Lemma read_destination_spec flags (d nh : option nat) id ssA cA cA' ssA' bs w b f nx bp nb ac pr fw pre post : agreed ssA cA w → bpi_table bp →
  length id = BROADCAST_LEN → on flags PAYLOAD_FLAG_TO_BROADCAST = bool_decide (d = None) →
  let hop := on flags PAYLOAD_FLAG_ONE_HOP in
  destination_sent hop d nh id cA ssA cA' ssA' bs →
  (∀ x, d = Some x ∨ nh = Some x → understood ssA (w_ss w) x) →
  reading (w_mem w) b (pre ++ bs ++ post) (length pre) →
  ∃ b' w' td nx' bp' dup,
    let relay := negb (link_state_should_forward_broadcast nb (sender (w_ctx w)) (gettime_ms (ticks w)) =? 0) in
    read_destination myB gettime_ms frame_alloc alloc flags (pr, fw) (Rx w b f nx bp nb ac) =
      Ret (Rx w' b' (with_destination td (if bool_decide (d = None) && negb hop then with_broadcast id f else f)) nx' bp' nb ac,
           Some (pr && wanted hop (w_ss w) td dup, fw && passed_on hop (w_ss w) td nx' dup relay)) ∧
    destination_read hop d nh id ssA w bp nb td nx' bp' dup ∧
    same_world w w' ∧ reading (w_mem w) b' (pre ++ bs ++ post) (length (pre ++ bs)) ∧ agreed ssA' cA' w'.
Proof.
  intros Ha Hbp Hid Hbc hop Hs Hu Hr. unfold read_destination. fold hop. rewrite Hbc. destruct d as [d|].
  - rewrite bool_decide_false by done. destruct Hs as (c1 & ss1 & b1 & b2 & Ha1 & -> & Hs2). rewrite <- app_assoc in Hr.
    destruct (get_address_spec ssA cA d c1 ss1 b1 w b f nx bp nb ac (λ st, f_destination (rx_f st)) (λ s st, set_f (with_destination s (rx_f st)) st)
      pre (b2 ++ post) Ha Ha1 ltac:(by apply Hu; left) Hr) as (b3 & t & Hg & Hst & Hr1 & Hag1).
    rewrite (and_then_ret _ _ _ _ _ Hg). unfold set_f. cbn [rx_f rx_w rx_b rx_next rx_bpis rx_neighbours rx_acks].
    rewrite and_then_look. cbn [rx_f with_destination f_destination]. rewrite bool_decide_false by done.
    rewrite (and_then_ret _ _ _ _ _ (is_self_spec (follow w (Some t)) b3 (with_destination (Some t) f) nx bp nb ac ssA d t Hst)).
    cbn [w_ss follow set_ctx]. destruct hop; cbn [negb].
    + destruct Hs2 as (-> & -> & ->). exists b3, (follow w (Some t)), (Some t), nx, bp, false. cbn zeta. rewrite app_nil_r. cbn [app] in *.
      split_and!; [|by split|apply same_world_follow|done|done].
      unfold go. cbn. by destruct (self_at (w_ss w) t); rewrite ?andb_true_r, ?andb_false_r.
    + destruct Hs2 as (n & -> & Ha2). rewrite app_assoc in Hr1.
      destruct Ha1 as (x1 & code1 & _ & _ & _ & _ & _ & H2 & _).
      destruct (get_address_spec ss1 c1 n cA' ssA' b2 (follow w (Some t)) b3 (with_destination (Some t) f) nx bp nb ac rx_next set_next
        (pre ++ b1) post Hag1 Ha2) as (b4 & t' & Hg2 & Hst2 & Hr2 & Hag2); [|done|].
      { eapply understood_change; [exact H2|]. apply Hu. by right. }
      rewrite (and_then_ret _ _ _ _ _ Hg2). unfold set_next. cbn [rx_f rx_w rx_b rx_next rx_bpis rx_neighbours rx_acks].
      rewrite and_then_look. cbn [rx_next]. rewrite bool_decide_false by done.
      rewrite (and_then_ret _ _ _ _ _ (is_self_spec (follow (follow w (Some t)) (Some t')) b4 (with_destination (Some t) f) (Some t') bp nb ac ss1 n t' Hst2)).
      cbn [w_ss follow set_ctx] in *.
      exists b4, (follow (follow w (Some t)) (Some t')), (Some t), (Some t'), bp, false. cbn zeta. rewrite <- app_assoc in Hr2.
      split_and!; [| |eapply same_world_trans; apply same_world_follow| |done].
      * unfold go. cbn. by destruct (self_at (w_ss w) t), (self_at (w_ss w) t'); rewrite ?andb_true_r, ?andb_false_r.
      * split; try done. intros _ _. cbn. eapply same_sid_change; [by apply same_address_sym|done].
      * rewrite !app_assoc in Hr2 |- *. exact Hr2.
  - rewrite bool_decide_true by done. destruct Hs as (-> & -> & ->). destruct hop; cbn [negb andb].
    + exists b, w, None, nx, bp, false. cbn zeta. rewrite app_nil_r. unfold and_then, go, modify. cbn. rewrite !andb_true_r.
      split_and!; [done|by split| |done|done]. split_and!; [done..|]. exists (previous (w_ctx w)). by destruct (w_ctx w).
    + destruct (read_broadcast_spec pr fw id w b f nx bp nb ac pre post Hbp Hid Hr) as (b' & w' & bp' & dup & Hrb & Hd & Hsw & Ec & Hr').
      exists b', w', None, nx, bp', dup. cbn zeta. rewrite (and_then_ret _ _ _ _ _ Hrb), and_then_modify. unfold go.
      split_and!; [done| |done|done|].
      * split; try done; by intros [[??]|?].
      * destruct Ha as [H1 H2]. destruct Hsw as (_ & E2 & E3 & _). split; rewrite ?E2, ?E3, ?Ec; done.
Qed.

(** The time to live and the queue share a byte. *)
Lemma ttl_queue_byte t q : 0 ≤ t ≤ 31 → let v := Z.lor t (Z.shiftl (Z.land q 3) 5) in
  0 ≤ v ∧ Z.land v 0x1F = t ∧ Z.land (Z.shiftr v 5) 3 = Z.land q 3.
Proof.
  intros Ht v. change (Z.land q 3) with (Z.land q (Z.ones 2)) in *. pose proof (Z.mod_pos_bound q 4 ltac:(lia)) as Hq.
  assert (Z.land q (Z.ones 2) = q mod 4) as Eq by (rewrite Z.land_ones by lia; done).
  assert (v = t + q mod 4 * 32) as -> by (subst v; rewrite Eq, Z.shiftl_mul_pow2 by lia; change (2 ^ 5) with 32; apply (lor_low t _ 5); lia).
  split_and!; [lia| |].
  - change 0x1F with (Z.ones 5). rewrite Z.land_ones by lia. change (2 ^ 5) with 32. rewrite Z.mod_add by lia. apply Z.mod_small. lia.
  - change 3 with (Z.ones 2). rewrite Z.shiftr_div_pow2, !Z.land_ones by lia. change (2 ^ 5) with 32. change (2 ^ 2) with 4.
    rewrite Z.div_add, (Z.div_small t 32), Z.add_0_l by lia. apply Z.mod_mod. lia.
Qed.

Definition ttl_left (hop : bool) (t : Z) : Z := if hop then 0 else Z.max 0 (t - 1).

Lemma read_ttl_spec flags t q pr fw w b f nx bp nb ac pre post : 0 ≤ t ≤ 31 → let hop := on flags PAYLOAD_FLAG_ONE_HOP in
  let bs := if hop then [] else [Z.lor t (Z.shiftl (Z.land q 3) 5)] in
  reading (w_mem w) b (pre ++ bs ++ post) (length pre) →
  ∃ b', read_ttl flags (pr, fw) (Rx w b f nx bp nb ac) =
      Ret (Rx w b' (with_ttl (ttl_left hop t) (if hop then queue f else Z.land q 3) f) nx bp nb ac, Some (pr, fw && negb (ttl_left hop t =? 0))) ∧
    reading (w_mem w) b' (pre ++ bs ++ post) (length (pre ++ bs)).
Proof.
  intros Ht hop bs Hr. unfold read_ttl. fold hop. subst bs. destruct hop.
  - exists b. rewrite app_nil_r. split; [|done]. cbn. by rewrite andb_false_r.
  - destruct (ttl_queue_byte t q Ht) as (V0 & V1 & V2). set (v := Z.lor t (Z.shiftl (Z.land q 3) 5)) in *.
    destruct (get_spec w b f nx bp nb ac pre v post Hr) as (b' & Hg & Hr'). exists b'. split; [|done].
    match goal with |- and_then ?p ?k ?st = _ => rewrite (and_then_ret p k st (Rx w b' (with_ttl t (Z.land q 3) f) nx bp nb ac) tt) end.
    2: { rewrite (and_then_ret _ _ _ _ _ Hg), (proj2 (Z.ltb_ge _ _)) by lia. unfold modify. by rewrite V1, V2. }
    cbn [ttl_left]. rewrite and_then_modify. cbn. destruct (Z.eqb_spec t 0) as [->|E]; cbn.
    + by rewrite andb_false_r.
    + rewrite Z.max_r by lia. destruct (t - 1 =? 0); by rewrite ?andb_false_r, ?andb_true_r.
Qed.

Lemma read_type_spec flags type w b f nx bp nb ac pre post : 0 ≤ type →
  on flags PAYLOAD_FLAG_LEGACY_TYPE = negb (type =? OF_TYPE_DATA) →
  let bs := if negb (type =? OF_TYPE_DATA) then [type] else [] in reading (w_mem w) b (pre ++ bs ++ post) (length pre) →
  ∃ b', read_type flags (Rx w b f nx bp nb ac) = Ret (Rx w b' (with_type type f) nx bp nb ac, Some tt) ∧
    reading (w_mem w) b' (pre ++ bs ++ post) (length (pre ++ bs)).
Proof.
  intros Ht Hf bs Hr. unfold read_type. rewrite Hf. subst bs. destruct (Z.eqb_spec type OF_TYPE_DATA) as [->|E]; cbn [negb] in *.
  - exists b. by rewrite app_nil_r.
  - destruct (get_spec w b f nx bp nb ac pre type post Hr) as (b' & Hg & Hr'). exists b'. split; [|done].
    by rewrite (and_then_ret _ _ _ _ _ Hg), (proj2 (Z.eqb_neq _ _)) by lia.
Qed.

Required action: Tell how many lines in the material above have the string "else", using only the number.

Result of this exercise: 5